In an opinion issued last week, the Minnesota Supreme Court sided with Russett--at least in part. Because PCR-STR is new, the justices wrote, the Washington County court should have held a hearing to determine whether it had been generally accepted by the scientific community.
As a result, the justices have ordered that the lower court hold that hearing within the next three months and report the findings to the supreme court.

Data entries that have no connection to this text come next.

(* ===== verification/Budget.v ===== *)
(** * Resource budgets ([crates/objects/src/util/budget.rs])

    Module [Budget]: the caps and the usage that the line diff and the blame
    slices share.  A method that takes [&mut self] returns the new budget. *)

From S2P Require Import Prelude.

Module Budget.

Inductive ResourceKind := ScratchBytes | Lines | Work | States | DecodedBytes.
#[global] Instance ResourceKind_eq_dec : EqDecision ResourceKind.
Proof. solve_decision. Defined.

Record BudgetExceeded := { kind : ResourceKind; limit_ : Z; needed : Z }.

Record ResourceUsage := {
  scratch_bytes : Z; lines : Z; work : Z; states : Z; decoded_bytes : Z
}.
Definition usage_default : ResourceUsage :=
  {| scratch_bytes := 0; lines := 0; work := 0; states := 0; decoded_bytes := 0 |}.

Definition usage_get (u : ResourceUsage) (k : ResourceKind) : Z :=
  match k with
  | ScratchBytes => scratch_bytes u
  | Lines => lines u
  | Work => work u
  | States => states u
  | DecodedBytes => decoded_bytes u
  end.

Record ResourceBudget := { limits : ResourceUsage; used : ResourceUsage }.

Definition budget_new (l : ResourceUsage) : ResourceBudget :=
  {| limits := l; used := usage_default |}.
Definition unlimited : ResourceBudget :=
  budget_new {| scratch_bytes := U64_MAX; lines := U64_MAX; work := U64_MAX;
                states := U64_MAX; decoded_bytes := U64_MAX |}.

Definition limit (b : ResourceBudget) (k : ResourceKind) : Z := usage_get (limits b) k.

Definition set_used (b : ResourceBudget) (k : ResourceKind) (v : Z) : ResourceBudget :=
  let u := used b in
  {| limits := limits b;
     used :=
       match k with
       | ScratchBytes => {| scratch_bytes := v; lines := lines u; work := work u;
                            states := states u; decoded_bytes := decoded_bytes u |}
       | Lines => {| scratch_bytes := scratch_bytes u; lines := v; work := work u;
                     states := states u; decoded_bytes := decoded_bytes u |}
       | Work => {| scratch_bytes := scratch_bytes u; lines := lines u; work := v;
                    states := states u; decoded_bytes := decoded_bytes u |}
       | States => {| scratch_bytes := scratch_bytes u; lines := lines u; work := work u;
                      states := v; decoded_bytes := decoded_bytes u |}
       | DecodedBytes => {| scratch_bytes := scratch_bytes u; lines := lines u; work := work u;
                            states := states u; decoded_bytes := v |}
       end |}.

Definition require (b : ResourceBudget) (k : ResourceKind) (needed : Z)
  : exec BudgetExceeded ResourceBudget :=
  let limit := limit b k in
  if limit <? needed then Err {| kind := k; limit_ := limit; needed := needed |}
  else if usage_get (used b) k <? needed then Ok (set_used b k needed)
  else Ok b.

Definition consume (b : ResourceBudget) (k : ResourceKind) (amount : Z)
  : exec BudgetExceeded ResourceBudget :=
  let used := saturating_add (usage_get (used b) k) amount in
  require b k used.

Definition record (b : ResourceBudget) (k : ResourceKind) (used : Z) : ResourceBudget :=
  set_used b k used.

End Budget.

Import Budget.

Lemma usage_get_set_used b k k' v :
  usage_get (used (set_used b k v)) k' = if decide (k = k') then v else usage_get (used b) k'.
Proof. by destruct k, k'. Qed.

Lemma limit_set_used b k k' v : limit (set_used b k v) k' = limit b k'.
Proof. by destruct k. Qed.

(** A budget grown from [b]: the same limits, at least the usage, and no kind of
    usage pushed over its limit. *)
Definition grows (b b' : ResourceBudget) : Prop :=
  limits b' = limits b ∧
  ∀ k, usage_get (used b) k ≤ usage_get (used b') k ∧
       (usage_get (used b) k ≤ limit b k → usage_get (used b') k ≤ limit b k).

#[global] Instance grows_preorder : PreOrder grows.
Proof.
  split.
  - intros b. split; [done|]. intros k. split; [lia|done].
  - intros b1 b2 b3 [Hl12 H12] [Hl23 H23]. split; [congruence|]. intros k.
    destruct (H12 k) as [? H1]. destruct (H23 k) as [? H2]. unfold limit in *.
    rewrite Hl12 in H2. split; [lia|auto].
Qed.

(** What a failed request says: the limit of its kind, and a need above it. *)
Definition exceeds (b : ResourceBudget) (e : BudgetExceeded) : Prop :=
  limit_ e = limit b (kind e) ∧ limit_ e < needed e.

Lemma exceeds_grows b b' e : grows b b' → exceeds b' e → exceeds b e.
Proof. intros [Hl _] [? ?]. unfold exceeds, limit in *. by rewrite Hl in *. Qed.

Lemma require_spec b k v :
  settles (require b k v)
    (λ b', grows b b' ∧ v ≤ limit b k ∧ usage_get (used b') k = Z.max v (usage_get (used b) k) ∧
       ∀ k', k' ≠ k → usage_get (used b') k' = usage_get (used b) k')
    (λ e, exceeds b e ∧ kind e = k ∧ needed e = v).
Proof.
  unfold require. destruct (Z.ltb_spec (limit b k) v); [done|].
  destruct (Z.ltb_spec (usage_get (used b) k) v); cbn [settles].
  - split; [|split; [done|]].
    + split; [done|]. intros k'. rewrite usage_get_set_used. destruct (decide (k = k')); subst; lia.
    + split; [rewrite usage_get_set_used, decide_True by done; lia|]. intros k' Hk.
      rewrite usage_get_set_used. by rewrite decide_False by congruence.
  - split; [reflexivity|]. split; [done|]. split; [lia|done].
Qed.

Lemma consume_spec b k v :
  0 ≤ v →
  settles (consume b k v)
    (λ b', grows b b' ∧ saturating_add (usage_get (used b) k) v ≤ limit b k ∧
       ∀ k', k' ≠ k → usage_get (used b') k' = usage_get (used b) k')
    (λ e, exceeds b e ∧ kind e = k ∧ needed e = saturating_add (usage_get (used b) k) v).
Proof.
  intros Hv. unfold consume. eapply settles_mono; [apply require_spec|..].
  - intros b' (? & ? & ? & ?). done.
  - done.
Qed.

Depending on the lower court's review, the supreme court may then revisit the question of the DNA test's acceptability as evidence. (According to Russett, if the lower court judge rules in Roman Nose's favor, his conviction would be overturned and a new trial begun; if not, the supreme court may still examine the DNA test and reach its own decision.)
"It's good news in the sense that it demonstrates that the court is taking this issue very seriously," Russett says. "It's not simply going to accept the state's bald assertion that this is good science."
The wait on a final decision will go on awhile longer. And even if the supreme court were to rule that the DNA evidence should not be used at trial, that wouldn't necessarily mean that all of the some 1,500 cases that have relied on the new test would be overturned--that would happen only on a case-by-case basis.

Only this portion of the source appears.